Cozy apartment with good repair sale 2-room apartment in Moscow, 55 m². Rooms are isolated, large glazed loggia, bathroom, and toilet. Modern furniture, all the necessary household appliances are there. Each room has a sofa, wardrobe, chest of drawers, TV. 10 minutes from the railway station Nakhabino MCD.
Nakhabino station , 650 m ( 8 min. )
So, you’re certain you want to stay in the world’s largest country and are sick of renting and landlords? Then you can move on to buying your first apartment in Russia. To avoid going insane in the jungle of options, offers, and papers, follow these five steps!
We’ve already told you how to survive your apartment search in Moscow, but now we’ll take it a step further. We spoke with experts from the Russian Agency of Housing Mortgage Lending to find out what you need to do to buy your first apartment or other property in Russia (AHML).
There are no restrictions on foreign individuals or companies purchasing property in Russia. Land acquisition is only prohibited in a few limited circumstances, including arable farmland (which can only be rented), border zones, oil and gas zones, areas within military facilities, national parks, and so-called “closed cities.”
Just to be clear: purchasing and registering real estate does not grant you new immigration status! These are two completely distinct processes. For example, if you’re in Russia on a business visa, that’ll be your only option.
In Russia, it is common to purchase apartments while they are still being built. In these cases, the construction company invests the money of future flat owners rather than its own or borrowed funds. This is how most apartment businesses in modern Russia operate.
When you choose a property that is still being built, you must, of course, wait until it is ready to move into. That is a significant disadvantage. On the other hand, you have more control over the final appearance of your dream home.
Furthermore, these flats and apartment blocks can be significantly less expensive than ready-to-move-in property.
To purchase a newly constructed apartment, you must be extremely fortunate! When the construction process is completed, there are almost no free apartments available, especially in the major cities of Moscow, St. Petersburg, Nizhny Novgorod, Kazan, and others.

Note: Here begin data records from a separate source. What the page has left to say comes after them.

(** C8: classifying a sequence of strings again gives the same category
    mapping (every call starts from a fresh [seen] set), a mapping whose
    categories hold no duplicates; for every permutation of the sequence,
    every category of both classifiers holds the same set of hits, as a
    list that is a permutation of the original one; the order of the hits
    can differ. *)
Theorem classify_permutation :
  (forall l : list string, classify l = classify l /\ dedup (classify l))
  /\ (forall l l' : list string,
        l ≡ₚ l' ->
        same_hits (classify l) (classify l')
        /\ same_recon_hits (analyze_strings l) (analyze_strings l')
        /\ (forall x, x ∈ json_like (classify l) <-> x ∈ json_like (classify l'))
        /\ (forall x, x ∈ aes_key_hex_candidates (classify l)
                      <-> x ∈ aes_key_hex_candidates (classify l')))
  /\ (exists l l' : list string,
        l ≡ₚ l' /\ json_like (classify l) <> json_like (classify l')).
Proof.
  split; [| split].
  - intros l. split; [done | apply classify_dedup].
  - intros l l' Hp.
    pose proof (classify_same_hits l l' Hp) as Hs.
    split; [exact Hs |]. split; [by apply analyze_strings_same_hits |].
    destruct Hs as (H1 & _ & _ & H4 & _).
    split; intros x; [by rewrite H1 | by rewrite H4].
  - exists ["{a:1}"; "{b:2}"]%string, ["{b:2}"; "{a:1}"]%string.
    split; [apply perm_swap |]. vm_compute. discriminate.
Qed.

So, if you want to buy a property that you can see and “touch,” you’ll have to look for it on the “second-hand” market.
Because the living room in Russian flats frequently doubles as a bedroom, there are many one-room apartments in newly constructed blocks. Companies have only recently begun to build more two-room apartments and larger apartments in major cities.
Large flats with six, seven, or even ten rooms can be found in older apartment buildings. During the Soviet era, they were frequently used as “komunalkas,” or multi-family apartments. However, these apartments are frequently sold on a room-by-room basis. And determining who is still registered can be extremely difficult.
The location of your new home is another important feature! The AHML Index of Urban Environment is a great tool for comparing different regions across the country.
If you’re looking for the best residential areas in Moscow, follow Russia Beyond and look at some typical expat sites.
We strongly advise you to seek out a local realtor who is fluent in your mother tongue. Many agencies as well as individual realtors offer services in English and other languages, at least in the larger cities.
The realtor will be crucial to you because he or she will be able to check the registration documents for your future property, including the certificate of ownership and grounds for acquisition, the agreement of all co-owners, and possibly any existing mortgages.
The realtor also knows how to prove whether or not someone is still registered. Because if someone else is registered there, they might unexpectedly decide to live with you in “their” home. They’d have the law on their side, too!
You have two simple payment options:
Now is the time to pay!
If you have sufficient funds to deposit the entire sum right away.
Of course, you’ll avoid the majority of the bureaucratic stress in this case. All you need is a bank account, and a Russian bank account will make transferring large sums of money much easier.
Alternatively, you could take out a mortgage to pay off the property over the next few years (or decades). It’s critical to remember that the current average interest rate is around 11%, but it’s on the decline.
For foreigners, obtaining a mortgage to purchase property is difficult. To begin with, not every bank provides this service because it is impossible to check your credit history and determine whether you are solvent without doing so. Sberbank (Russia’s largest bank), the online bank Tinkoff, and a few others offer various special programs for foreigners. For more information, contact your local branch or visit their websites.
Make it on your own!
A passport with an apostil from your country and a notarized translation are required to complete a purchase agreement.
If everything is in order, you’ll be checked by both your own country’s Ministry of Interior and the Russian embassy.
By means of a representative:
You can also appoint a representative to finalize the agreement – it’s best to find a Russian citizen! You won’t need as many translations or stamps then. As a result, it’s a lot less difficult.
The contract must be written entirely in Russian. You should discuss the details not only with the realtor but also with the company. The realtor or construction company, on the other hand, must show that you have a valid visa, work permit, or permanent residence status in Russia. As a result, be prepared to show these papers as well!